Light‐dependent oxygen consumption in nitrogen‐fixing cyanobacteria plays a key role in nitrogenase protection 1

All colonial diazotrophic cyanobacteria are capable of simultaneously evolving O 2 through oxygenic photosynthesis and fixing nitrogen via nitrogenase. Since nitrogenase is irreversibly inactivated by O 2 , accommodation of the two metabolic pathways has led to biochemical and/or structural adaptations that protect the enzyme from O 2 . In some species, differentiated cells (heterocysts) are produced within the filaments. PSII is absent in the heterocysts, while PSI activity is maintained. In other, nonheterocystous species, however, a “division of labor” occurs whereby individual cells within a colony appear to ephemerally fix nitrogen while others evolve oxygen. Using membrane inlet mass spectrometry (MIMS) in conjunction with tracer 18 O 2 and inhibitors of photosynthetic and respiratory electron transport, we examined the light dependence of O 2 consumption in Trichodesmium sp. IMS 101, a nonheterocystous, colonial cyanobacterium, and Anabaena flos‐aquae (Lyngb.) Bréb. ex Bornet et Flahault, a heterocystous species. Our results indicate that in both species, intracellular O 2 concentrations are maintained at low levels by the light‐dependent reduction of oxygen via the Mehler reaction.
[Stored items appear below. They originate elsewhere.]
Definition get_value (b : MemoryBank) (off size : Z) : outcome Z :=
  let ws := bank_wordsize (bank_base b) in
  let bigendian := is_big_endian (bank_space (bank_base b)) in
  let alignmask := u64 (u64 ws - 1) in
  let ind := Z.land off (not64 alignmask) in
  let skip := i32 (Z.land off alignmask) in
  let size1 := i32 (ws - skip) in
  if size1 <? size then
    let size2 := i32 (size - size1) in
    let! val1 := find b ind in
    let! val2 := find b (u64 (ind + u64 ws)) in
    let gap := i32 (ws - size2) in
    let res :=
      if bigendian then Z.lor (shl64 val1 (u32 (i32 (8 * size2)))) (shr64 val2 (u32 (i32 (8 * gap))))
      else Z.lor (shr64 val1 (u32 (i32 (skip * 8)))) (shl64 val2 (u32 (i32 (size1 * 8)))) in
    Ok (Z.land res (calc_mask size))
  else
    let! val1 := find b ind in
    if size =? ws then Ok val1
    else
      let gap := i32 (size1 - size) in
      let res := if bigendian then shr64 val1 (u32 (i32 (8 * gap))) else shr64 val1 (u32 (i32 (skip * 8))) in
      Ok (Z.land res (calc_mask size)).

(** The part of a chunk that lies in one page: the page, where the part starts
    in it and its size. *)
Definition chunk_part (ps off size count : Z) : Z * Z * Z :=
  let pagemask := u64 (u64 ps - 1) in
  let offalign := Z.land off (not64 pagemask) in
  let '(skip, cursize) :=
    if negb (offalign =? off) then
      let skip := i32 (u64 (off - offalign)) in
      (skip, i32 (ps - skip))
    else (0, ps) in
  let cursize := if i32 (size - count) <? cursize then i32 (size - count) else cursize in
  (offalign, skip, cursize).
Lemma overlay_insert b m a v : overlays b m -> aligned (2 ^ e) a ->
  exists b', insert a v b = (b', Ok tt) /\ overlays b' (write be m a (2 ^ e) v).
Proof.
  intros Hb Ha. destruct b as [|base ul page|]; try done. destruct Hb as [um HI]. unfold insert.
  destruct (page_masks _ _ _ _ _ a HI (proj1 Ha)) as [-> ->]. pose proof (pow_words e He).
  destruct (page_aligned a (proj1 Ha)) as (Hal & Hoff & Ea). pose proof (word_in_page a Ha) as Hfit.
  destruct (fetch_ok _ _ _ _ _ _ HI Hal) as (pd & -> & Hlen & Hu & Hpd). cbn [obind].
  set (po := a mod 2 ^ p) in *. rewrite slice_from_ok by lia. cbn [obind].
  rewrite (pv_word _ _ _ _ _ HI), (pv_order _ _ _ _ _ HI).
  destruct (deconstruct_value_ok (drop (Z.to_nat po) pd) v (2 ^ e) be) as (rest & -> & Hrl & Hrest).
  { lia. } { rewrite length_drop. lia. }
  cbn [obind commit]. eexists. split; [done|]. exists um.
  assert (forall i, 0 <= i < 2 ^ p -> (take (Z.to_nat po) pd ++ rest) !! Z.to_nat i =
    Some (write be m a (2 ^ e) v (page_of a + i))) as Hnew.
  { intros i Hi. destruct (page_place (page_of a) i Hal Hi) as (Hx & Epg & Eoff).
    destruct (in_page p a (2 ^ e) (page_of a + i) ltac:(lia) (proj1 Ha) Hx ltac:(lia) Hfit) as [Hiff Hdist].
    change (page_of a + i - (page_of a + i) mod 2 ^ p) with (page_of (page_of a + i)) in Hiff.
    change (a - a mod 2 ^ p) with (page_of a) in Hiff. fold po in Hiff, Hdist. rewrite Epg, Eoff in *.
    unfold write. rewrite lookup_app, lookup_take. destruct (decide (Z.to_nat i < Z.to_nat po)%nat).
    - rewrite Hpd by done. destruct (Z.ltb_spec (u64 (page_of a + i - a)) (2 ^ e)); [lia|done].
    - rewrite Hrest, length_take, Nat.min_l by lia. destruct (decide _) as [Hlt|Hge].
      + destruct (Z.ltb_spec (u64 (page_of a + i - a)) (2 ^ e)); [|lia]. rewrite Hdist by done. do 3 f_equal. lia.
      + rewrite lookup_drop. replace (Z.to_nat po + (Z.to_nat i - Z.to_nat po))%nat with (Z.to_nat i) by lia.
        rewrite Hpd by done. destruct (Z.ltb_spec (u64 (page_of a + i - a)) (2 ^ e)); [lia|done]. }
  apply (replace_ok base ul page um m); [done|done| | |exact Hnew|].
  - rewrite length_app, length_take, Hrl, length_drop. lia.
  - apply Forall_app. split; [by apply Forall_take|]. apply Forall_lookup. intros i y. rewrite Hrest.
    destruct (decide _); [intros [= <-]; apply byte_u8|]. intros Hy. rewrite lookup_drop in Hy.
    exact (Forall_lookup_1 _ _ _ _ Hu Hy).
  - intros x Hx Hne. unfold write.
    destruct (in_page p a (2 ^ e) x ltac:(lia) (proj1 Ha) Hx ltac:(lia) Hfit) as [Hiff _].
    destruct (Z.ltb_spec (u64 (x - a)) (2 ^ e)) as [Hlt|]; [|done]. apply Hiff in Hlt as [Heq _].
    by destruct Hne.
Qed.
In N 2 ‐fixing Trichodesmium colonies, Mehler activity can consume ∼75% of gross O 2 production, while in Trichodesmium utilizing nitrate, Mehler activity declines and consumes ∼10% of gross O 2 production. Moreover, evidence for the coupling between N 2 fixation and Mehler activity was observed in purified heterocysts of Anabaena, where light accelerated O 2 consumption by 3‐fold. Our results suggest that a major role for PSI in N 2 ‐fixing cyanobacteria is to effectively act as a photon‐catalyzed oxidase, consuming O 2 through pseudocyclic electron transport while simultaneously supplying ATP in both heterocystous and nonheterocystous taxa.